El Athletic Club no es favorito. Pero ni siquiera los dos 'kanoutazos' del pasado sábado en el choque de Liga ni la explosiva chulería, o una forofada más a los Boluda, del presidente sevillista, José María del Nido, al vaticinar que "nos vamos a comer al león, desde la cola al rabo", acobardan a la hinchada rojiblanca que llenará San Mamés para aupar a los 'leones' de Joaquín Caparrós. Un Athletic Club que parece haber dejado de lado la Liga para pensar en un 'todos a una', afición y equipo, en su trigésima quinta final copera.
Hace tiempo se decía que una final del torneo de Copa sin el Athletic era menos final.

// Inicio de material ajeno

(* ===== verification/RaftRefine.v ===== *)
(** * The code implements the abstract specification

    [sim] relates a cluster of peers running the code to a state of
    [RaftSpec]: terms and logs are the same, every message in flight is
    backed by the history (a request by the candidate's vote for itself,
    a granted reply by a vote, a call by a piece of the log of its term,
    a successful answer by an acknowledgement), and every commit index by
    a majority.  Each step of the code is zero, one or two steps of the
    peer that takes it. *)
From stdpp Require Import functions.
From S2P Require Import RaftTester.
From S2P Require Import Prelude Persister RaftNode RaftStep RaftElection RaftLog RaftSpec RaftFollower RaftApply RaftLeader RaftCluster.
#[local] Open Scope Z_scope.

Section Sim.
Context {Cmd : Type} `{!Codec (RaftState Cmd)}.
Variable n : Z.
Hypothesis Hn : 0 <= n.
Notation Entry := (LogEntry Cmd).
Notation AState := (AState (Cmd := Cmd)).
Implicit Types (a : AState) (rf : Raft Cmd) (l L V : list Entry) (rc : RCluster (Cmd := Cmd)) (i s t T c : Z).

(** ** The relation *)

(** The entries up to index [c] of [l] are chosen, in a term up to [T]. *)
Definition committed a T c l : Prop := c = 0 \/
  exists t k L, chosen n a t k L /\ t <= T /\ 0 < c /\ (Z.to_nat c < k)%nat /\ shares (S (Z.to_nat c)) L l.

Definition vote_sim a i rf : Prop :=
  if decide (voted_for_ rf = -1) then a_vote a i (current_term_ rf) = None
  else exists V, a_vote a i (current_term_ rf) = Some (voted_for_ rf, V).

(** A leader's table: an index above 0 was acknowledged in its term. *)
Definition match_sim a rf : Prop := forall (s : nat) m, match_index_ rf !! s = Some m ->
  0 <= m /\ (0 < m -> (Z.to_nat m < a_ack a (Z.of_nat s) (current_term_ rf))%nat).

Record node_sim a i rf : Prop := mkNodeSim {
  ns_term : a_term a i = current_term_ rf;
  ns_log : a_log a i = logs_ rf;
  ns_len : zlen (logs_ rf) < 2 ^ 63;
  ns_lii : last_included_index_ rf = 0;
  ns_snap : snapshot_ rf = [];
  ns_vote : vote_sim a i rf;
  ns_leader : role_ rf = Leader -> a_tlog a (current_term_ rf) = Some (i, logs_ rf) /\ match_sim a rf;
  ns_next : role_ rf = Leader -> Forall (fun x => 0 < x <= zlen (logs_ rf)) (next_index_ rf);
  ns_sizes : zlen (match_index_ rf) = n /\ zlen (next_index_ rf) = n;
  ns_commit : 0 <= commit_index_ rf /\ committed a (current_term_ rf) (commit_index_ rf) (logs_ rf);
  ns_applied : 0 <= last_applied_ rf <= commit_index_ rf;
}.

Definition request_sim a (args : RequestVoteArgs) : Prop := exists V e,
  a_vote a (rv_Candidate_ID args) (rv_Term args) = Some (rv_Candidate_ID args, V) /\
  list.last V = Some e /\ rv_LastLogTerm args = Term_ e /\ rv_LastLogIndex args = zlen V - 1.

Definition reply_sim a (args : RequestVoteArgs) s (reply : RequestVoteReply) : Prop :=
  rvr_VoteGranted reply = true ->
  exists V, a_vote a s (rv_Term args) = Some (rv_Candidate_ID args, V).

Definition append_sim a (args : AppendEntriesArgs Cmd) : Prop := exists L e,
  a_tlog a (ae_Term args) = Some (ae_LeaderID args, L) /\
  0 <= ae_PreviousLogIndex args /\ ae_PreviousLogIndex args + zlen (ae_Entries args) < zlen L /\
  ae_Entries args = take (length (ae_Entries args)) (drop (S (Z.to_nat (ae_PreviousLogIndex args))) L) /\
  L !! Z.to_nat (ae_PreviousLogIndex args) = Some e /\ Term_ e = ae_PreviousLogTerm args /\
  0 <= ae_LeaderCommit args /\ committed a (ae_Term args) (ae_LeaderCommit args) L.

Definition answer_sim a (args : AppendEntriesArgs Cmd) s (reply : AppendEntriesReplys) : Prop :=
  append_sim a args /\ is_peer n s /\
  if aer_Success reply
  then (Z.to_nat (ae_PreviousLogIndex args + zlen (ae_Entries args)) < a_ack a s (ae_Term args))%nat
  else failure_reply args reply.

(** A delivered command is the chosen one for its index. *)
Definition message_sim a (s : nat) (m : ApplyMsg Cmd) : Prop :=
  is_peer n (Z.of_nat s) /\ CommandValid m = true /\ 0 < CommandIndex m /\
  exists t k L e, chosen n a t k L /\ (Z.to_nat (CommandIndex m) < k)%nat /\
    L !! Z.to_nat (CommandIndex m) = Some e /\ Command m = Command_ e.

Record sim rc a : Prop := mkSim {
  sm_node : forall i, is_peer n i -> node_sim a i (peer rc i);
  sm_request : forall args s, (args, s) ∈ requests (base rc) -> request_sim a args;
  sm_reply : forall args s r, (args, s, r) ∈ replies (base rc) -> reply_sim a args s r;
  sm_append : forall args s, (args, s) ∈ appends rc -> append_sim a args;
  sm_answer : forall args s r, (args, s, r) ∈ answers rc -> answer_sim a args s r;
  sm_applied : forall (s : nat) m, (s, m) ∈ applied rc -> message_sim a s m;
  sm_delivered : forall i k, is_peer n i -> 0 < k <= last_applied_ (peer rc i) ->
    exists m, (Z.to_nat i, m) ∈ applied rc /\ CommandIndex m = k;
  sm_order : in_order (applied rc);
  sm_tlog : forall t i L, a_tlog a t = Some (i, L) -> zlen L < 2 ^ 63;
}.

(** ** Commit indices *)

Lemma committed_mono a w a' T T' c l x : evolves n a w a' -> T <= T' ->
  committed a T c l -> committed a' T' c (l ++ x).
Proof.
  intros E HT [->|(t & k & L & Hc & Ht & H0 & Hk & Hs)]; [by left | right].
  destruct (ev_chosen _ _ _ _ E _ _ _ Hc) as [y Hy]. exists t, k, (L ++ y).
  split_and!; [done | lia | done.. |]. by apply shares_app_l, shares_app_r.
Qed.

Lemma committed_down a T c c' l : committed a T c l -> 0 <= c' <= c -> committed a T c' l.
Proof.
  intros H Hc. destruct (decide (c' = 0)) as [->|]; [by left |].
  destruct H as [->|(t & k & L & ? & ? & ? & ? & Hs)]; [lia | right].
  exists t, k, L. split_and!; try done; try lia. eapply shares_le; [| done]. lia.
Qed.

(** The log of a later term has what was committed. *)
Lemma committed_leader a T c l T' i L : spec_inv n a -> committed a T c l ->
  a_tlog a T' = Some (i, L) -> T <= T' ->
  committed a T' c L /\ (0 < c -> shares (S (Z.to_nat c)) l L).
Proof.
  intros I H HL HT. destruct H as [->|(t & k & K & Hc & Ht & H0 & Hk & Hs)]; [split; [by left | lia] |].
  assert (shares k K L) as HK.
  { pose proof Hc as (j & Q & e & HtK & ? & He & _). apply lookup_lt_Some in He.
    destruct (decide (t = T')) as [<-|].
    - rewrite HtK in HL. injection HL as _ <-. apply shares_refl. lia.
    - apply (leader_completeness n a t k K Hn I Hc T' i); [lia | done]. }
  apply (shares_le _ (S (Z.to_nat c))) in HK; [| lia].
  split.
  - right. exists t, k, K. by split_and!; try lia.
  - intros _. apply (shares_trans _ _ K); [by apply shares_sym | done].
Qed.

Lemma committed_shares a T c l l' : committed a T c l -> (0 < c -> shares (S (Z.to_nat c)) l l') ->
  committed a T c l'.
Proof.
  intros [->|(t & k & L & ? & ? & ? & ? & Hs)] HS; [by left | right].
  exists t, k, L. split_and!; try done. eapply shares_trans; [done | auto].
Qed.

Lemma committed_bound a T c l : committed a T c l -> l <> [] -> c < zlen l.
Proof.
  unfold zlen. intros [->|(t & k & L & ? & ? & ? & ? & (_ & _ & Hs))] Hl; [destruct l; simpl; [done | lia] | lia].
Qed.

(** ** Messages and nodes as the history grows *)
Section Evolve.
Variables (a : AState) (w : Z) (a' : AState).
Hypothesis E : evolves n a w a'.

Lemma request_evolves args : request_sim a args -> request_sim a' args.
Proof. intros (V & e & Hv & H). exists V, e. split; [by apply (ev_vote _ _ _ _ E) | done]. Qed.

Lemma reply_evolves args s r : reply_sim a args s r -> reply_sim a' args s r.
Proof. intros H G. destruct (H G) as [V HV]. exists V. by apply (ev_vote _ _ _ _ E). Qed.

Lemma append_evolves args : append_sim a args -> append_sim a' args.
Proof.
  intros (L & e & HL & H0 & Hlen & Hes & He & Ht & Hc0 & Hc).
  destruct (ev_tlog _ _ _ _ E _ _ _ HL) as [x Hx]. exists (L ++ x), e.
  split_and!; try done.
  - rewrite zlen_app. pose proof (zlen_nonneg x). lia.
  - unfold zlen in Hlen. rewrite drop_app_le by lia. rewrite take_app_le; [done |].
    rewrite length_drop. lia.
  - by apply lookup_app_l_Some.
  - by eapply committed_mono.
Qed.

Solamente la presencia festiva de su hinchada ya era sinónimo de día grande del fútbol español. Ahora, veinticuatro años después, cuenta con una oportunidad de oro para alcanzar una final añorada para la familia vizcaína y casi un bautismo de fuego para la mayoría de los jugadores rojiblancos. Ha transcurrido un cuarto de siglo de esta competición del 'k.o.', cuando el Athletic Club disputó su última final, y esta noche se dará el hecho entrañable de lo que es la filosofía de estos colores de que Fernando Llorente, la gran esperanza ofensiva, tan sólo tenía cuatro meses de edad.